100 W = 50 dBm. With 6 dBi antenna gain minus 1 dB cable loss: EIRP = 50 + 6 − 1 = 55 dBm = 316.2 W. At 1 km and 900 MHz, FSPL ≈ 91.5 dB, giving received power of −36.5 dBm.

Tips & Best Practices

Practical Guidance

Use consistent units, verify assumptions, and document conversion standards for repeatable outcomes.

Common Pitfalls

Most mistakes come from mixed standards, rounding too early, or misread labels. Recheck final values before use. ## Practical Notes

Use this for repeatability, keep assumptions explicit. ## Practical Notes

Track units and conversion paths before applying the result. ## Practical Notes

Use this note as a quick practical validation checkpoint. ## Practical Notes

Keep this guidance aligned to the calculator’s expected inputs. ## Practical Notes

Use as a sanity check against edge-case outputs. ## Practical Notes

Capture likely mistakes before publishing this value. ## Practical Notes

Document expected ranges when sharing results.

Frequently Asked Questions

What is the difference between EIRP and ERP?

EIRP references an isotropic antenna, while ERP references a half-wave dipole.
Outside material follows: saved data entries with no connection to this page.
(* ===== verification/Process.v ===== *)
(** Processes: [crates/kernel/src/task/process.rs].

    The static [PROCESSES] vector is a list in vector order.  The functions run
    under the thread lock on the CPU given by their [cpu] argument; [now] is
    the value of [rdtsc].  Process exit calls into the other subsystems (file
    descriptors, framebuffer, driver resources, address space, images) in a
    fixed order; these calls are returned as the list of [Call]s made. *)
From stdpp Require Import base list numbers option gmap.
From S2P Require Import Prelude Allocator Thread Scheduler.

Open Scope Z_scope.

Module Process.
Import Thread Scheduler.

Definition IMAGE_NAME_LEN : nat := 32.

(** [ProcessState] has the variants of [ThreadState]. *)
Definition ProcessState : Type := ThreadState.

Record Process := mkProc {
  pid : Z;
  p_state : ProcessState;
  image_name : list Z;
  start_tsc : Z;
  p_entry : Z;
  p_stack_top : Z;
  p_step : Z;
  p_memory : Z;
  p_background : bool;
  sigint_catch : bool;
  sigint_pending : bool;
  sigterm_catch : bool;
  sigterm_pending : bool;
  kill_pending : bool;
  p_parent : Z;
  term_cols : Z;
  term_rows : Z;
  p_privilege : PrivilegeLevel;
  p_main : option Z;
  p_threads : list Z
}.

Record PState := mkPState {
  ts : TState;
  ss : SState;
  procs : list Process;
  next_pid : Z;
  p_initialized : bool
}.

Definition set_ts (t : TState) (s : PState) : PState :=
  mkPState t (ss s) (procs s) (next_pid s) (p_initialized s).
Definition set_ss (x : SState) (s : PState) : PState :=
  mkPState (ts s) x (procs s) (next_pid s) (p_initialized s).
Definition set_procs (l : list Process) (s : PState) : PState :=
  mkPState (ts s) (ss s) l (next_pid s) (p_initialized s).
Definition on_ts (f : TState -> TState) (s : PState) : PState := set_ts (f (ts s)) s.

(** ** Field updates *)

Definition with_pstate (v : ProcessState) (p : Process) : Process :=
  mkProc (pid p) v (image_name p) (start_tsc p) (p_entry p) (p_stack_top p) (p_step p) (p_memory p)
    (p_background p) (sigint_catch p) (sigint_pending p) (sigterm_catch p) (sigterm_pending p)
    (kill_pending p) (p_parent p) (term_cols p) (term_rows p) (p_privilege p) (p_main p) (p_threads p).
Definition with_step (v : Z) (p : Process) : Process :=
  mkProc (pid p) (p_state p) (image_name p) (start_tsc p) (p_entry p) (p_stack_top p) v (p_memory p)
    (p_background p) (sigint_catch p) (sigint_pending p) (sigterm_catch p) (sigterm_pending p)
    (kill_pending p) (p_parent p) (term_cols p) (term_rows p) (p_privilege p) (p_main p) (p_threads p).
Definition with_memory (v : Z) (p : Process) : Process :=
  mkProc (pid p) (p_state p) (image_name p) (start_tsc p) (p_entry p) (p_stack_top p) (p_step p) v
    (p_background p) (sigint_catch p) (sigint_pending p) (sigterm_catch p) (sigterm_pending p)
    (kill_pending p) (p_parent p) (term_cols p) (term_rows p) (p_privilege p) (p_main p) (p_threads p).
Definition with_background (v : bool) (p : Process) : Process :=
  mkProc (pid p) (p_state p) (image_name p) (start_tsc p) (p_entry p) (p_stack_top p) (p_step p) (p_memory p)
    v (sigint_catch p) (sigint_pending p) (sigterm_catch p) (sigterm_pending p)
    (kill_pending p) (p_parent p) (term_cols p) (term_rows p) (p_privilege p) (p_main p) (p_threads p).
(** The five signal flags: caught and pending SIGINT, caught and pending SIGTERM, kill. *)
Definition with_signals (ic ip tc tp kp : bool) (p : Process) : Process :=
  mkProc (pid p) (p_state p) (image_name p) (start_tsc p) (p_entry p) (p_stack_top p) (p_step p) (p_memory p)
    (p_background p) ic ip tc tp kp
    (p_parent p) (term_cols p) (term_rows p) (p_privilege p) (p_main p) (p_threads p).
Definition with_parent (v : Z) (p : Process) : Process :=
  mkProc (pid p) (p_state p) (image_name p) (start_tsc p) (p_entry p) (p_stack_top p) (p_step p) (p_memory p)
    (p_background p) (sigint_catch p) (sigint_pending p) (sigterm_catch p) (sigterm_pending p)
    (kill_pending p) v (term_cols p) (term_rows p) (p_privilege p) (p_main p) (p_threads p).
Definition with_winsize (c r : Z) (p : Process) : Process :=
  mkProc (pid p) (p_state p) (image_name p) (start_tsc p) (p_entry p) (p_stack_top p) (p_step p) (p_memory p)
    (p_background p) (sigint_catch p) (sigint_pending p) (sigterm_catch p) (sigterm_pending p)
    (kill_pending p) (p_parent p) c r (p_privilege p) (p_main p) (p_threads p).
Definition with_level (v : PrivilegeLevel) (p : Process) : Process :=
  mkProc (pid p) (p_state p) (image_name p) (start_tsc p) (p_entry p) (p_stack_top p) (p_step p) (p_memory p)
    (p_background p) (sigint_catch p) (sigint_pending p) (sigterm_catch p) (sigterm_pending p)
    (kill_pending p) (p_parent p) (term_cols p) (term_rows p) v (p_main p) (p_threads p).
Definition with_threads (v : list Z) (p : Process) : Process :=
  mkProc (pid p) (p_state p) (image_name p) (start_tsc p) (p_entry p) (p_stack_top p) (p_step p) (p_memory p)
    (p_background p) (sigint_catch p) (sigint_pending p) (sigterm_catch p) (sigterm_pending p)
    (kill_pending p) (p_parent p) (term_cols p) (term_rows p) (p_privilege p) (p_main p) v.

Definition with_kill (p : Process) : Process :=
  with_signals (sigint_catch p) (sigint_pending p) (sigterm_catch p) (sigterm_pending p) true p.
Definition with_sigint_pending (p : Process) : Process :=
  with_signals (sigint_catch p) true (sigterm_catch p) (sigterm_pending p) (kill_pending p) p.
Definition with_sigterm_pending (p : Process) : Process :=
  with_signals (sigint_catch p) (sigint_pending p) (sigterm_catch p) true (kill_pending p) p.

Definition is_pid (i : Z) (p : Process) : bool := pid p =? i.
Definition find (i : Z) (s : PState) : option Process := find_first (is_pid i) (procs s).
Definition modify (i : Z) (f : Process -> Process) (s : PState) : PState :=
  set_procs (update_first (is_pid i) f (procs s)) s.

(** * Accessors through the main thread *)

Definition main_tid (i : Z) (s : PState) : option Z := p ← find i s; p_main p.
(** [if let Some(tid) = main_tid(pid) { f(tid) }]. *)
Definition on_main (i : Z) (f : Z -> TState -> TState) (s : PState) : PState :=
  match main_tid i s with Some t => on_ts (f t) s | None => s end.

Definition current_pid (cpu : nat) (s : PState) : Z := default 0 (current_user_pid cpu (ss s)).
Definition current_tid (cpu : nat) (s : PState) : Z := default 0 (current_user_tid cpu (ss s)).
Definition set_current_pid (cpu : nat) (i : option Z) (s : PState) : PState :=
  set_ss (set_current_user_pid (fun p => main_tid p s) cpu i (ss s)) s.
Definition clear_current_pid (cpu : nat) : PState -> PState := set_current_pid cpu None.

Definition set_privilege (i : Z) (l : PrivilegeLevel) (s : PState) : PState :=
  on_main i (fun t => Thread.set_privilege t l) (modify i (with_level l) s).
Definition privilege_level (i : Z) (s : PState) : PrivilegeLevel :=
  match find i s with Some p => p_privilege p | None => User end.

Definition set_running (cpu : nat) (i : Z) (s : PState) : PState :=
  let s := modify i (fun p => if terminal (p_state p) then p else with_pstate Running p) s in
  match current_user_tid cpu (ss s) with Some t => on_ts (Thread.set_running t) s | None => s end.
Definition set_ready (i : Z) (s : PState) : PState :=
  on_main i Thread.set_ready
    (modify i (fun p => match p_state p with
                        | Ready | Running | Sleeping => with_pstate Ready p
                        | _ => p
                        end) s).
Definition set_sleeping (i : Z) (s : PState) : PState :=
  on_main i Thread.set_sleeping
    (modify i (fun p => if terminal (p_state p) then p else with_pstate Sleeping p) s).

Definition step (i : Z) (s : PState) : Z * PState :=
  match find i s with
  | Some p => (wrap64 (p_step p + 1), modify i (fun p => with_step (wrap64 (p_step p + 1)) p) s)
  | None => (0, s)
  end.
Definition add_cpu_ticks (i ticks : Z) : PState -> PState := on_main i (fun t => Thread.add_cpu_ticks t ticks).
Definition set_memory_bytes (i b : Z) : PState -> PState := modify i (with_memory b).
Definition add_memory_bytes (i b : Z) : PState -> PState :=
  modify i (fun p => with_memory (saturating_add (p_memory p) b) p).
Definition sub_memory_bytes (i b : Z) : PState -> PState :=
  modify i (fun p => with_memory (saturating_sub (p_memory p) b) p).
Definition memory_bytes (i : Z) (s : PState) : option Z := p_memory <$> find i s.
Definition cpu_ticks (i : Z) (s : PState) : option Z := t ← main_tid i s; Thread.cpu_ticks t (ts s).
Definition set_user_context (i : Z) (c : UserContext) : PState -> PState :=
  on_main i (fun t => Thread.set_user_context t c).
Definition user_context (i : Z) (s : PState) : option UserContext := t ← main_tid i s; Thread.user_context t (ts s).
Definition user_cr3 (i : Z) (s : PState) : option Z := t ← main_tid i s; Thread.user_cr3 t (ts s).
Definition kernel_rsp (i : Z) (s : PState) : option Z := t ← main_tid i s; Thread.kernel_rsp t (ts s).
Definition set_kernel_rsp (i v : Z) : PState -> PState := on_main i (fun t => Thread.set_kernel_rsp t v).
Definition kernel_stack_base (i : Z) (s : PState) : option Z := t ← main_tid i s; Thread.kernel_stack_base t (ts s).
Definition set_background (i : Z) (b : bool) : PState -> PState := modify i (with_background b).
Definition is_background (i : Z) (s : PState) : bool := default false (p_background <$> find i s).
Definition set_wait_target (i : Z) (w : WaitTarget) : PState -> PState := on_main i (fun t => Thread.set_wait_target t w).
Definition set_blocking_rsp (i v : Z) : PState -> PState := on_main i (fun t => Thread.set_blocking_rsp t v).
Definition set_blocking_rsp_tid (t v : Z) : PState -> PState := on_ts (Thread.set_blocking_rsp t v).
Definition set_winsize (i c r : Z) : PState -> PState := modify i (with_winsize c r).
Definition winsize (i : Z) (s : PState) : Z * Z :=
  match find i s with Some p => (term_cols p, term_rows p) | None => (0, 0) end.
Definition set_parent (i v : Z) : PState -> PState := modify i (with_parent v).
Definition wakeup_ipc_waiter (i retval : Z) : PState -> PState :=
  on_main i (fun t => Thread.wakeup_ipc_waiter t retval).
Definition add_thread_to_process (i t : Z) : PState -> PState :=
  modify i (fun p => with_threads (p_threads p ++ [t]) p).
Definition remove_thread_from_process (i t : Z) : PState -> PState :=
  modify i (fun p => with_threads (retain (fun x => negb (x =? t)) (p_threads p)) p).

(** ** Enumeration *)

Definition pactive (p : Process) : bool :=
  match p_state p with Ready | Running | Sleeping => true | _ => false end.
Definition not_empty (p : Process) : bool := negb (bool_decide (p_state p = Empty)).
Definition is_live (i : Z) (s : PState) : bool := existsb (fun p => is_pid i p && pactive p) (procs s).
Definition active_pid_after (i : Z) (s : PState) : option Z :=
  min_opt (pid <$> retain (fun p => (bool_decide (p_state p = Ready) || bool_decide (p_state p = Running))
                                    && (i <? pid p)) (procs s)).
Definition count (s : PState) : Z := Z.of_nat (length (retain not_empty (procs s))).
Definition user_memory_total (s : PState) : Z :=
  wrap64 (zsum p_memory (retain (fun p => negb (pid p =? 0) && not_empty p) (procs s))).
Definition first_pid (s : PState) : option Z := pid <$> find_first not_empty (procs s).
Definition next_pid_after (i : Z) (s : PState) : option Z :=
  min_opt (pid <$> retain (fun p => not_empty p && (i <? pid p)) (procs s)).
Definition active_count (s : PState) : Z := Z.of_nat (length (retain pactive (procs s))).

(** * Creation *)

Definition kernel_name : list Z := [107; 101; 114; 110; 101; 108].
(** [name[..len].copy_from_slice(&bytes[..len])] into a zeroed 32-byte array. *)
Definition fixed_name (bytes : list Z) : list Z :=
  let b := take (IMAGE_NAME_LEN - 1) bytes in b ++ replicate (IMAGE_NAME_LEN - length b) 0.

Definition kernel_process : Process :=
  mkProc 0 Running (kernel_name ++ replicate 26 0) 0 0 0 0 0 false false false false false false 0 0 0
         Driver None [].

Definition init (s : PState) : PState :=
  if p_initialized s then s
  else mkPState (Thread.init (ts s)) (ss s) [kernel_process] 1 true.

Definition create_process (name : list Z) (privilege : PrivilegeLevel) (main now : Z) (s : PState) : Z * PState :=
  let s := init s in
  let i := next_pid s in
  let p := mkProc i Sleeping (fixed_name name) now 0 0 0 0 false false false false false false 0 0 0
                  privilege (Some main) [main] in
  (i, mkPState (ts s) (ss s) (procs s ++ [p]) (wrap64 (i + 1)) (p_initialized s)).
ERP = EIRP − 2.15 dB, since a dipole has 2.15 dBi gain.

Why is EIRP important for regulations?

Most countries limit EIRP for each frequency band to prevent interference. For example, Wi-Fi is typically limited to 36 dBm (4 W) EIRP in many regions.

What does dBi vs dBd mean?

dBi is gain relative to an isotropic (point) radiator. dBd is gain relative to a dipole antenna. dBi = dBd + 2.15.

How does cable loss affect EIRP?

Cable loss directly reduces EIRP watt-for-watt. At microwave frequencies, even short cable runs can lose several dB, so keeping cables short and using low-loss types is critical.

What is free space path loss?

FSPL is the signal attenuation due to the geometric spreading of the electromagnetic wave, following the inverse square law. It increases with both frequency and distance.

How does EIRP relate to coverage range?

Higher EIRP extends coverage range, but the relationship is logarithmic. Doubling EIRP (+3 dB) extends range by only about 41% in free space.